Case Study: “Wal-Mart’s Rising Sun? A Case on Wal-Mart’s Entry Into Japan
This information was taken from the book Global Marketing Management (Kotabe & Helsen, 2010). This is a case write-up meant to introduce and provide examples of basic concepts involving international business, global marketing and globalization in the real world. The following is a summary of the business situation and what I learned after reading.
Wal-Mart is a retailer of consumer goods founded in 1962 by Sam Walton. The company obtains profits through volume, with a low-cost strategy. It’s “Every Day Low Prices” business plan is supported by aggressive pricing policies, a state-of-the-art retail and supply chain distribution system, advanced inventory management systems, and little promotion and advertising efforts. The large success of the company led to global expansion that began in the early 1990’s.
Wal-Mart, the second largest retailer in the world, entered Japan in 2002.
It used its usual foreign strategy of forming a joint-venture (used to help with economic and political challenges).
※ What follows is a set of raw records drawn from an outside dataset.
(** ** What a row shows *)

(** The families through which an address is reachable. *)
Definition reach (addresses : AddressContext) (v6 : bool) (octets : list byte) (protocol port : Z) : Z :=
  if v6 then
    if is_unspecified octets then wildcard_families addresses protocol port
    else if is_loopback6 octets || is_link_local octets then 0
    else match to_ipv4_mapped octets with
         | Some mapped => if is_loopback4 mapped then 0 else FAMILY_IPV4
         | None => FAMILY_IPV6
         end
  else if is_loopback4 octets then 0 else FAMILY_IPV4.

Inductive Role := Listening | Connected.

(** The part that a socket plays for a protocol, if any. *)
Definition role_of (protocol own_port : Z) (s : KernelSocket) : option Role :=
  if protocol =? PROTOCOL_TCP then if k_state s =? TCP_LISTEN then Some Listening else None
  else if k_state s =? UDP_CONNECTED then Some Connected
  else if (k_state s =? UDP_UNCONNECTED) && (k_remote_port s =? 0) && is_unspecified (k_remote s) && negb (k_port s =? own_port) then Some Listening
  else None.

(** What a scan is to find of a socket: one that plays a part, with a port, on a reachable address. *)
Definition found_socket (protocol : Z) (v6 : bool) (own_port : Z) (addresses : AddressContext) (s : KernelSocket) : option UdpSocket :=
  let families := reach addresses v6 (k_local s) protocol (k_port s) in
  if (k_port s =? 0) || (families =? 0) then None
  else (fun role => mkUdpSocket (k_port s) families (match role with Connected => true | Listening => false end) (k_inode s)) <$> role_of protocol own_port s.

(** What one row adds: to the listeners of TCP, or to the UDP sockets up to the cap. *)
Definition observe (protocol : Z) (v6 : bool) (own_port : Z) (addresses : AddressContext) (state : ListenerTable * list UdpSocket) (s : KernelSocket) :
    ListenerTable * list UdpSocket :=
  match found_socket protocol v6 own_port addresses s with
  | None => state
  | Some u =>
      if protocol =? PROTOCOL_TCP then (add protocol (u_port u) (u_families u) state.1, state.2)
      else if len state.2 <? MAX_TRACKED then (state.1, state.2 ++ [u]) else state
  end.

Lemma reachable_reach addresses (v6 : bool) octets protocol port : len octets = (if v6 then 16 else 4) ->
  reachable_families addresses (address_text (address_words v6) octets) v6 protocol port = reach addresses v6 octets protocol port.
Proof. intros Hl. pose proof (kernel_address_read v6 octets Hl) as Hr. unfold reachable_families, reach. destruct v6; cbn [negb]; by rewrite Hr. Qed.

Lemma scan_row_observes protocol v6 own_port addresses pads trailing s state : socket_ok v6 s -> pads_ok v6 pads s ->
  scan_row protocol v6 own_port addresses (row_text v6 pads trailing s) state = observe protocol v6 own_port addresses state s.
Proof.
  intros Hs Hp. unfold scan_row. rewrite row_read by done. cbn [r_local r_remote r_state r_inode]. rewrite !endpoint_split. destruct state as [listeners udp].
  destruct Hs as (_ & Hl & Hr & Hport & Hrport & Hst & _). unfold is_u16, U16_MAX in *.
  rewrite !parse_upper_hex by (first [lia | change (16 ^ Z.of_nat 4) with (2 ^ 16); lia]). rewrite reachable_reach by done.
  fold (some_nonzero (address_text (address_words v6) (k_remote s))). rewrite address_zero by (rewrite Hr; by destruct v6).
  unfold observe, found_socket, role_of. cbn [fst snd]. destruct (Z.ltb_spec (2 ^ 16 - 1) (k_port s)); [lia|]. cbn [orb]. destruct (k_port s =? 0); [done|]. cbn [orb].
  assert (negb (bool_decide (Some (k_remote_port s) = Some 0)) = negb (k_remote_port s =? 0)) as ->.
  { f_equal. destruct (Z.eqb_spec (k_remote_port s) 0); [apply bool_decide_eq_true; congruence|apply bool_decide_eq_false; congruence]. }
  destruct (protocol =? PROTOCOL_TCP), (reach addresses v6 (k_local s) protocol (k_port s) =? 0), (k_state s =? TCP_LISTEN); try done;
    destruct (k_state s =? UDP_CONNECTED); try done; destruct (k_state s =? UDP_UNCONNECTED), (k_remote_port s =? 0), (is_unspecified (k_remote s)), (k_port s =? own_port); done.
Qed.

(** What the rows of a table add together. *)
Lemma tcp_observed v6 own_port addresses sockets : forall state,
  foldl (observe PROTOCOL_TCP v6 own_port addresses) state sockets
  = (add_all ((fun u => (PROTOCOL_TCP, u_port u, u_families u)) <$> omap (found_socket PROTOCOL_TCP v6 own_port addresses) sockets) state.1, state.2).
Proof.
  induction sockets as [|s sockets IH]; intros state; [by destruct state|]. cbn [foldl omap list_omap]. rewrite IH. unfold observe.
  destruct (found_socket _ _ _ _ s) as [u|]; [|done]. done.
Qed.
Fixpoint visit (location : Location) (depth : Z) (doc : Doc) : result ReadError Value :=
  match doc with
  | DNull => Ok Null
  | DBool value => Ok (Bool value)
  | DNumber n => visit_number n
  | DString text => Ok (Str text)
  | DBroken => Err Syntax
  | DArray elements breaks =>
      depth ← enter depth;
      visit_elements (fun index element => visit (Element location index) depth element) breaks elements []
  | DObject members breaks =>
      match members with
      | (name, member) :: rest =>
          if arbitrary_precision && bool_decide (name = NUMBER_FIELD) then
            value ← visit (Field location NUMBER_FIELD) (depth + 1) member;
            _ ← (match rest with [] => if breaks then Err Syntax else Ok tt | _ => Ok tt end);
            inner ← enter depth;
            visit_members (fun name member => visit (Field location name) inner member) location breaks rest [(NUMBER_FIELD, value)]
          else inner ← enter depth; visit_members (fun name member => visit (Field location name) inner member) location breaks members []
      | [] => if arbitrary_precision && breaks then Err Syntax
              else inner ← enter depth; visit_members (fun name member => visit (Field location name) inner member) location breaks members []
      end
  end.

Definition read_document (document : Document) (name : list byte) : result ReadError Value :=
  value ← visit (Root name) 0 (root document);
  if trailing document then Err Syntax else Ok value.
End reader.

(** ** What a document holds *)

Lemma doc_ind (P : Doc -> Prop) :
  P DNull -> (forall b, P (DBool b)) -> (forall n, P (DNumber n)) -> (forall t, P (DString t)) -> P DBroken ->
  (forall elements breaks, Forall P elements -> P (DArray elements breaks)) ->
  (forall members breaks, Forall (fun m => P m.2) members -> P (DObject members breaks)) -> forall d, P d.
Proof.
  intros H1 H2 H3 H4 H5 H6 H7. fix go 1. intros [|b|n|t|elements breaks|members breaks|]; [exact H1|apply H2|apply H3|apply H4| | |exact H5].
  - apply H6. induction elements as [|e elements IH]; constructor; [apply go|exact IH].
  - apply H7. induction members as [|[name e] members IH]; constructor; [apply go|exact IH].
Qed.

Section meaning.
Context (f64 : list byte -> option Double).

Definition number_value (n : Written) : option Value :=
  match n with
  | WriteU64 value => Some (Num (PosInt value))
  | WriteI64 value => Some (Num (NegInt value))
  | WriteNegativeZero => Some (Num (Float NegativeZero))
  | WriteOther text => (fun d => Num (Float d)) <$> f64 text
  end.

(** The value that a document writes, if it is JSON. *)
Fixpoint value_of (doc : Doc) : option Value :=
  match doc with
  | DNull => Some Null
  | DBool value => Some (Bool value)
  | DNumber n => number_value n
  | DString text => Some (Str text)
  | DArray elements breaks => if breaks then None else Arr <$> mapM value_of elements
  | DObject members breaks => if breaks then None else Obj <$> mapM (fun m => pair m.1 <$> value_of m.2) members
  | DBroken => None
  end.
End meaning.

(** The depth to which its arrays and objects nest. *)
Fixpoint nesting (doc : Doc) : Z :=
  match doc with
  | DArray elements _ => 1 + foldr (fun e n => Z.max (nesting e) n) 0 elements
  | DObject members _ => 1 + foldr (fun m n => Z.max (nesting m.2) n) 0 members
  | _ => 0
  end.

(** No object repeats a field. *)
Fixpoint distinct (doc : Doc) : bool :=
  match doc with
  | DArray elements _ => forallb distinct elements
  | DObject members _ => bool_decide (NoDup members.*1) && forallb (fun m => distinct m.2) members
  | _ => true
  end.

(** The integers of a document are negative where they are written with a sign. *)
Fixpoint signed (doc : Doc) : bool :=
  match doc with
  | DNumber (WriteI64 value) => value <? 0
  | DArray elements _ => forallb signed elements
  | DObject members _ => forallb (fun m => signed m.2) members
  | _ => true
  end.

(** The numbers of a document that are not integers of 64 bits, by their texts. *)
Fixpoint other_numbers (doc : Doc) : list (list byte) :=
  match doc with
  | DNumber (WriteOther text) => [text]
  | DArray elements _ => flat_map other_numbers elements
  | DObject members _ => flat_map (fun m => other_numbers m.2) members
  | _ => []
  end.

(** The reader of doubles that a build has: the standard library's, of a number as it is written, or
    [serde_json]'s own. *)
Definition double_reader (serde_f64 std_f64 : list byte -> option Double) (arbitrary_precision : bool) : list byte -> option Double :=
  if arbitrary_precision then std_f64 else serde_f64.

(** Readers that agree on a document's numbers give it the same value. *)
Lemma value_of_agree f g doc : (forall text, text ∈ other_numbers doc -> f text = g text) -> value_of f doc = value_of g doc.
Proof.
  induction doc as [|b|n|t| |elements breaks IH|members breaks IH] using doc_ind; intros H; try done.
  - destruct n; try done. cbn. by rewrite H by (cbn; by left).
  - cbn [value_of]. destruct breaks; [done|]. f_equal. cbn [other_numbers] in H. induction IH as [|e elements He _ IH]; [done|].
    cbn [mapM flat_map] in *. rewrite He by (intros; apply H, elem_of_app; by left). rewrite IH by (intros; apply H, elem_of_app; by right). done.
  - cbn [value_of]. destruct breaks; [done|]. f_equal. cbn [other_numbers] in H. induction IH as [|e members He _ IH]; [done|].
    cbn [mapM flat_map] in *. rewrite He by (intros; apply H, elem_of_app; by left). rewrite IH by (intros; apply H, elem_of_app; by right). done.
Qed.

Section exact.
Context (serde_f64 std_f64 : list byte -> option Double) (arbitrary_precision : bool).

Abbreviation visit := (visit serde_f64 std_f64 arbitrary_precision).
Abbreviation value_of := (value_of (double_reader serde_f64 std_f64 arbitrary_precision)).

(** A document that fits below [depth] others. *)
Definition fits (depth : Z) (doc : Doc) : Prop := nesting doc = 0 \/ depth + nesting doc <= MAX_JSON_DEPTH.

Lemma enter_ok depth inner : enter depth = Ok inner <-> inner = depth + 1 /\ depth + 1 <= MAX_JSON_DEPTH.
Proof.
  unfold enter. destruct (Z.ltb_spec MAX_JSON_DEPTH (depth + 1)); split; try done; try lia.
  - intros E. apply ok_inj in E. lia.
  - by intros [-> _].
Qed.

Lemma nesting_nonneg doc : 0 <= nesting doc.
Proof.
  destruct doc as [| | | |elements breaks|members breaks|]; cbn [nesting]; try lia.
  - induction elements as [|e elements IH]; cbn [foldr]; lia.
  - induction members as [|e members IH]; cbn [foldr]; lia.
Qed.

Lemma deepest_le {A} (f : A -> Z) (l : list A) n : 0 <= n -> foldr (fun e m => Z.max (f e) m) 0 l <= n <-> Forall (fun e => f e <= n) l.
Proof. intros Hn. induction l as [|e l IH]; cbn [foldr]; [split; [constructor|lia]|]. rewrite Forall_cons, <- IH. lia. Qed.

(** What a visit of a document gives. *)
Definition visits (doc : Doc) : Prop := signed doc = true -> forall location depth v, 0 <= depth ->
  visit location depth doc = Ok v <-> value_of doc = Some v /\ fits depth doc /\ distinct doc = true.

Lemma visit_elements_exact depth breaks elements : 0 <= depth <= MAX_JSON_DEPTH -> Forall visits elements -> Forall (fun e => signed e = true) elements ->
  forall location array v,
  visit_elements (fun index element => visit (Element location index) depth element) breaks elements array = Ok v <->
  exists values, breaks = false /\ mapM value_of elements = Some values /\ v = Arr (array ++ values)
    /\ Forall (fun e => depth + nesting e <= MAX_JSON_DEPTH) elements /\ Forall (fun e => distinct e = true) elements.
Proof.
  intros Hd Hv Hs. induction elements as [|e elements IH]; intros location array v; cbn [visit_elements mapM].
  - destruct breaks; [split; [done|intros (values & ? & _); done]|]. split.
    + intros E. apply ok_inj in E as <-. exists []. by rewrite app_nil_r.
    + intros (values & _ & Hm & -> & _). injection Hm as <-. by rewrite app_nil_r.
  - apply Forall_cons in Hv as [He Hv]. apply Forall_cons in Hs as [Hse Hs]. specialize (IH Hv Hs). pose proof (nesting_nonneg e). rewrite result_bind_ok. split.
    + intros (value & Hvis & Hrest). apply He in Hvis as (Hval & Hfit & Hdis); [|done|lia]. apply IH in Hrest as (values & Hb & Hm & -> & Hn & Hdd).
      exists (value :: values). rewrite Hval. cbn [mbind option_bind]. rewrite Hm. split_and!; [done|done|by rewrite <- app_assoc| |by constructor]. constructor; [|done].
      destruct Hfit as [Hz|]; lia.
    + intros (values & Hb & Hm & -> & Hn & Hdd). apply Forall_cons in Hn as [Hne Hn]. apply Forall_cons in Hdd as [Hde Hdd].
      destruct (value_of e) as [value|] eqn:Ev; [|done]. cbn [mbind option_bind] in Hm. destruct (mapM value_of elements) as [values'|] eqn:Em; [|done]. injection Hm as <-.
      exists value. split; [apply He; [done|lia|]; split_and!; [done|by right|done]|]. apply IH. exists values'. by rewrite <- app_assoc.
Qed.

Lemma contains_key_spec name (object : list (list byte * Value)) : contains_key name object = true <-> name ∈ object.*1.
Proof.
  unfold contains_key. rewrite existsb_exists. setoid_rewrite <- list_elem_of_In. setoid_rewrite bool_decide_eq_true. rewrite list_elem_of_fmap. naive_solver.
Qed.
The company enters foreign markets by purchasing large stakes in similar retailers and takes gradual control of ownership by increasing investment through time. Historically these acquisitions are gradual, and have been met with both success and failure.
The retailing giant has operations in 28 countries under 60 different banners. Examples of failed and abandoned markets include South Korea, Germany and Indonesia. Expansions that have proven largely profitable are Mexico and Canada. A struggling market similar to that of Japan is the United Kingdom. Judging from these varying country performances, one can see that its formula for success has not yet been perfected.
Summary of Strategy & Performance: Wal-Mart in Japan
- Talks begin with struggling Japanese retailer Seiyu. Seiyu had 400 retail units across Japan
- Wal-Mart purchases 6.1% stake in Seiyu, beginning expansion
- Seiyu begins reorganizing structure; implements point-of-sale and SMART inventory tracking systems across 53 stores. Store efficiencies increase by capturing consumer trends
- Wal-Mart acquires 34% stake in company, becoming the Seiyu’s biggest shareholder
- Net income fell to lowest level between 2002-2007, with a loss of $772 million
- 9 new locations open
- Wal-Mart opens its first pilot superstore, Japanese are not familiar with the “supercenter” concept
- The company implements its supply-chain and distribution management system, Retail Link, in half of its locations
- Company lays off 1500 (25%) of headquarters staff, resulting in bad PR
- Reduces advertising
- Seiyu manages to cut costs by 6.1%
- Reports annual loss of $66 million
- Seiyu announces loss of $118 million
- CEO Masao Kiuchi takes blame and resigns
- Wal-Mart increases ownership to 42%
- Wal-Mart built and opened U.S.-style distribution center
- Some individual store sales turned positive
- Company reports loss of $151 million
- Wal-Mart ends year with 54% stake in Seiyu
- Wal-Mart implements SMART system in more than 75% of its stores to help better meet customer needs, enhance product selection, hopes to increase sales
- Seiyu reports loss of $469 million
- Wal-Mart completely acquires Seiyu for $875 million, taking 100% ownership of the company
- Makes Seiyu a subsidiary of the company
- Introduces new activities including merchandising, distribution and logistics
- Closes 20 outlets and cut 6 percent of its workforce
Business Challenges and Suggestions:
So, where did Wal-Mart go wrong? The company’s global marketing strategy had many flaws. Read below to find an explanation of these challenges and what could have been done to prevent or control them.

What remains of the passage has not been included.